• RECORDS FOR PROCESSING:

★ ★ ★ ★ ★ ★ ★

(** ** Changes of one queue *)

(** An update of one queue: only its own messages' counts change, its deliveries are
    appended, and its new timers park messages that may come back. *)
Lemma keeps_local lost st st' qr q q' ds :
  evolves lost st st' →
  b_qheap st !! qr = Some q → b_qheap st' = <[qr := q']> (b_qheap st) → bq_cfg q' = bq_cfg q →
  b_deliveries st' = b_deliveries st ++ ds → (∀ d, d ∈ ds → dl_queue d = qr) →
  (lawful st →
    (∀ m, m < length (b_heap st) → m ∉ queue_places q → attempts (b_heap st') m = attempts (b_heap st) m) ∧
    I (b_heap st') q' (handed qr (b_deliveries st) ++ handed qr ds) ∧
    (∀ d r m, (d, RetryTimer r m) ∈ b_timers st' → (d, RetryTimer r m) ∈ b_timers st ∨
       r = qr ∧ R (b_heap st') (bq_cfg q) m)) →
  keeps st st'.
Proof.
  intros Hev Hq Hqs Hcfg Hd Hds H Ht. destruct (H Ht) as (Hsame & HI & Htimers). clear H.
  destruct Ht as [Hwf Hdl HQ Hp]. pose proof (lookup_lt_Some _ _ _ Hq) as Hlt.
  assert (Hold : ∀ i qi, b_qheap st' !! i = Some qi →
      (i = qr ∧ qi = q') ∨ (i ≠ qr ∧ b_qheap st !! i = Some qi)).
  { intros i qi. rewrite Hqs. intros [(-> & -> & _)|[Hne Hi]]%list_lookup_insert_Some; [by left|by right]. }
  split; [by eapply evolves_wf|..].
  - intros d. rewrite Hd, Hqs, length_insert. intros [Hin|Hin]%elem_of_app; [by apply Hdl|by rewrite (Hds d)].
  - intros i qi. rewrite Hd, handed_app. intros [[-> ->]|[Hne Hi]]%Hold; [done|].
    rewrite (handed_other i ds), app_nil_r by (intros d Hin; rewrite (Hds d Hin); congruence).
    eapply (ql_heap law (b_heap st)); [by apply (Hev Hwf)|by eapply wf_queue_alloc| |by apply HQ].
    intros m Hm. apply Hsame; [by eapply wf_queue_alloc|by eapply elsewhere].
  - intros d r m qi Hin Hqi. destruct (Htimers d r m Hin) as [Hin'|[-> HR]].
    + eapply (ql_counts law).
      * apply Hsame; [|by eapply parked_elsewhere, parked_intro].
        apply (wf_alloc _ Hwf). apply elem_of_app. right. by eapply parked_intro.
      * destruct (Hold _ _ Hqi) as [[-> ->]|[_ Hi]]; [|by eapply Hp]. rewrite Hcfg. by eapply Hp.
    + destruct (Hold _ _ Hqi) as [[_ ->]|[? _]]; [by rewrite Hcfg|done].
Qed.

★ ★ ★ ★ ★ ★ ★

• ACTION ITEM: With the line that contains "(∀ m, m < length" as your start, reproduce the data above exactly through its last line, and nothing before that start.

• SOLUTION FOR THIS EXERCISE:
    (∀ m, m < length (b_heap st) → m ∉ queue_places q → attempts (b_heap st') m = attempts (b_heap st) m) ∧
    I (b_heap st') q' (handed qr (b_deliveries st) ++ handed qr ds) ∧
    (∀ d r m, (d, RetryTimer r m) ∈ b_timers st' → (d, RetryTimer r m) ∈ b_timers st ∨
       r = qr ∧ R (b_heap st') (bq_cfg q) m)) →
  keeps st st'.
Proof.
  intros Hev Hq Hqs Hcfg Hd Hds H Ht. destruct (H Ht) as (Hsame & HI & Htimers). clear H.
  destruct Ht as [Hwf Hdl HQ Hp]. pose proof (lookup_lt_Some _ _ _ Hq) as Hlt.
  assert (Hold : ∀ i qi, b_qheap st' !! i = Some qi →
      (i = qr ∧ qi = q') ∨ (i ≠ qr ∧ b_qheap st !! i = Some qi)).
  { intros i qi. rewrite Hqs. intros [(-> & -> & _)|[Hne Hi]]%list_lookup_insert_Some; [by left|by right]. }
  split; [by eapply evolves_wf|..].
  - intros d. rewrite Hd, Hqs, length_insert. intros [Hin|Hin]%elem_of_app; [by apply Hdl|by rewrite (Hds d)].
  - intros i qi. rewrite Hd, handed_app. intros [[-> ->]|[Hne Hi]]%Hold; [done|].
    rewrite (handed_other i ds), app_nil_r by (intros d Hin; rewrite (Hds d Hin); congruence).
    eapply (ql_heap law (b_heap st)); [by apply (Hev Hwf)|by eapply wf_queue_alloc| |by apply HQ].
    intros m Hm. apply Hsame; [by eapply wf_queue_alloc|by eapply elsewhere].
  - intros d r m qi Hin Hqi. destruct (Htimers d r m Hin) as [Hin'|[-> HR]].
    + eapply (ql_counts law).
      * apply Hsame; [|by eapply parked_elsewhere, parked_intro].
        apply (wf_alloc _ Hwf). apply elem_of_app. right. by eapply parked_intro.
      * destruct (Hold _ _ Hqi) as [[-> ->]|[_ Hi]]; [|by eapply Hp]. rewrite Hcfg. by eapply Hp.
    + destruct (Hold _ _ Hqi) as [[_ ->]|[? _]]; [by rewrite Hcfg|done].
Qed.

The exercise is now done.